Lemma StartEmulator_errors_witness :
  StartEmulator fine {| SpecId.Value := "foo" |} New =
    (New, Err (grpc.Errorf codes.FailedPrecondition "Emulator %q doesn't exist." ["foo"])) ∧
  New = New ∧
  ((emulators New !! "foo" = None ∧
    grpc.Errorf codes.FailedPrecondition "Emulator %q doesn't exist." ["foo"] =
    grpc.Errorf codes.FailedPrecondition "Emulator %q doesn't exist." ["foo"]) ∨
   (∃ emu sp, emulators New !! "foo" = Some emu ∧
              spec emu = Some sp ∧ state emu ≠ OFFLINE ∧
              grpc.Errorf codes.FailedPrecondition "Emulator %q doesn't exist." ["foo"] =
              fmt.Errorf "Emulator %q cannot be started because it is in state %q."
                         [EmulatorSpec.Id sp; state emu] ∧
              grpc.Code (grpc.Errorf codes.FailedPrecondition
                           "Emulator %q doesn't exist." ["foo"]) = codes.Unknown) ∨
   (∃ emu, emulators New !! "foo" = Some emu ∧ state emu = OFFLINE ∧
           (StdoutPipe fine =
              Some (grpc.Errorf codes.FailedPrecondition "Emulator %q doesn't exist." ["foo"]) ∨
            StderrPipe fine =
              Some (grpc.Errorf codes.FailedPrecondition "Emulator %q doesn't exist." ["foo"])))).
Proof.
  assert (Hstart : StartEmulator fine {| SpecId.Value := "foo" |} New =
            (New, Err (grpc.Errorf codes.FailedPrecondition
                         "Emulator %q doesn't exist." ["foo"])))
    by reflexivity.
  split; [exact Hstart | ].
  exact (StartEmulator_errors fine New New {| SpecId.Value := "foo" |} _ Hstart).
Defined.

(** ** Listing, and calls that only read *)

(** X8: [ListEmulatorSpecs] always succeeds and leaves the registry as it
    was; its answer is, entry by entry, the specs of an enumeration of the
    registry in which every registered id occurs exactly once with its
    record. So it has one entry per registered id, and a spec is in the
    answer exactly when it is the spec of a registered record. *)
Theorem ListEmulatorSpecs_lists_registry (s : server) :
  ∃ (resp : ListEmulatorSpecsResponse.t) (records : list (string * emulator)),
    ListEmulatorSpecs s = (s, Ok resp) ∧
    NoDup (fst <$> records) ∧
    (∀ id emu, (id, emu) ∈ records ↔ emulators s !! id = Some emu) ∧
    ListEmulatorSpecsResponse.Specs resp = (fun kv => spec (snd kv)) <$> records ∧
    List.length (ListEmulatorSpecsResponse.Specs resp) = size (emulators s) ∧
    ∀ x, x ∈ ListEmulatorSpecsResponse.Specs resp ↔
         ∃ id emu, emulators s !! id = Some emu ∧ spec emu = x.
Proof.
  eexists. exists (map_to_list (emulators s)).
  split; [reflexivity | ]. simpl.
  split; [apply NoDup_fst_map_to_list | ].
  split; [intros id emu; apply elem_of_map_to_list | ].
  split; [reflexivity | ].
  split.
  - rewrite length_fmap. apply length_map_to_list.
  - intros x. rewrite list_elem_of_fmap. split.
    + intros ([id emu] & -> & Hin). apply elem_of_map_to_list in Hin.
      exists id, emu. split; [exact Hin | reflexivity].
    + intros (id & emu & Hlook & <-). exists (id, emu).
      split; [reflexivity | ]. apply elem_of_map_to_list. exact Hlook.
Qed.

(** The calls that can write the registry. *)
Definition writes (c : call) : bool :=
  match c with
  | CallCreateEmulatorSpec _ | CallUpdateEmulatorSpec _
  | CallDeleteEmulatorSpec _ | CallStartEmulator _ _ => true
  | CallGetEmulatorSpec _ | CallListEmulatorSpecs | CallStopEmulator _
  | CallListEmulators | CallResolve _ => false
  end.

Lemma step_reader (c : call) (s : server) : writes c = false → step c s = s.
Proof.
  destruct c; simpl; intros Hw; try discriminate Hw; try reflexivity.
  - apply GetEmulatorSpec_frame.
  - apply StopEmulator_frame.
Qed.

(** X9: [GetEmulatorSpec], [ListEmulatorSpecs], [StopEmulator],
    [ListEmulators] and [Resolve] never write the registry: taking all of
    them out of a history of calls leaves the resulting registry the
    same. *)
Theorem readers_can_be_erased (cs : list call) (s : server) :
  run (filter (fun c => writes c = true) cs) s = run cs s.
Proof.
  revert s. induction cs as [ | c cs IH]; intros s; [reflexivity | ].
  destruct (writes c) eqn:Hw.
  - rewrite filter_cons_True by exact Hw. simpl. apply IH.
  - rewrite filter_cons_False by (rewrite Hw; discriminate).
    simpl. rewrite (step_reader c s Hw). apply IH.
Qed.

(** ** Which ids are registered *)

Lemma registered_union (id : string) (X : gset string) : id ∈ X → {[id]} ∪ X = X.
Proof. intros Hin. apply subseteq_union_1_L, singleton_subseteq_l, Hin. Qed.

(** X10: the set of registered ids changes by [CreateEmulatorSpec] (the id
    of the request is added) and [DeleteEmulatorSpec] (the id is removed)
    only; every other call, successful or not, leaves it as it was. *)
Theorem registered_ids_step (c : call) (s : server) :
  dom (emulators (step c s)) =
  match c with
  | CallCreateEmulatorSpec req =>
      {[CreateEmulatorSpecRequest.SpecId req]} ∪ dom (emulators s)
  | CallDeleteEmulatorSpec specId => dom (emulators s) ∖ {[SpecId.Value specId]}
  | _ => dom (emulators s)
  end.
Proof.
  destruct c as [req | specId | sp | specId | | w specId | specId | | req]; simpl.
  - destruct (emulators s !! CreateEmulatorSpecRequest.SpecId req) as [emu | ] eqn:Hlook.
    + rewrite (CreateEmulatorSpec_taken _ _ _ Hlook). simpl.
      symmetry. apply registered_union. eapply elem_of_dom_2, Hlook.
    + rewrite (CreateEmulatorSpec_fresh _ _ Hlook). simpl. apply dom_insert_L.
  - rewrite GetEmulatorSpec_frame. reflexivity.
  - destruct (emulators s !! EmulatorSpec.Id sp) as [emu | ] eqn:Hlook.
    + rewrite (UpdateEmulatorSpec_found _ _ _ Hlook). simpl.
      rewrite dom_insert_L. apply registered_union. eapply elem_of_dom_2, Hlook.
    + rewrite (UpdateEmulatorSpec_missing _ _ Hlook). reflexivity.
  - destruct (emulators s !! SpecId.Value specId) as [emu | ] eqn:Hlook.
    + rewrite (DeleteEmulatorSpec_found _ _ _ Hlook). simpl. apply dom_delete_L.
    + rewrite (DeleteEmulatorSpec_missing _ _ Hlook). simpl.
      symmetry. apply difference_disjoint_L, disjoint_singleton_r.
      apply not_elem_of_dom_2, Hlook.
  - reflexivity.
  - destruct (emulators s !! SpecId.Value specId) as [emu | ] eqn:Hlook.
    + rewrite (StartEmulator_registered _ _ _ _ Hlook). simpl.
      rewrite dom_insert_L. apply registered_union. eapply elem_of_dom_2, Hlook.
    + rewrite (StartEmulator_missing _ _ _ Hlook). reflexivity.
  - rewrite StopEmulator_frame. reflexivity.
  - reflexivity.
  - reflexivity.
Qed.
:::::
Write out exactly the lines that fall from the line with "(UpdateEmulatorSpec_found _ _ _ Hlook). simpl." to the line with "apply not_elem_of_dom_2, Hlook." in the records above, keeping both ends.

Exercise answer:
    + rewrite (UpdateEmulatorSpec_found _ _ _ Hlook). simpl.
      rewrite dom_insert_L. apply registered_union. eapply elem_of_dom_2, Hlook.
    + rewrite (UpdateEmulatorSpec_missing _ _ Hlook). reflexivity.
  - destruct (emulators s !! SpecId.Value specId) as [emu | ] eqn:Hlook.
    + rewrite (DeleteEmulatorSpec_found _ _ _ Hlook). simpl. apply dom_delete_L.
    + rewrite (DeleteEmulatorSpec_missing _ _ Hlook). simpl.
      symmetry. apply difference_disjoint_L, disjoint_singleton_r.
      apply not_elem_of_dom_2, Hlook.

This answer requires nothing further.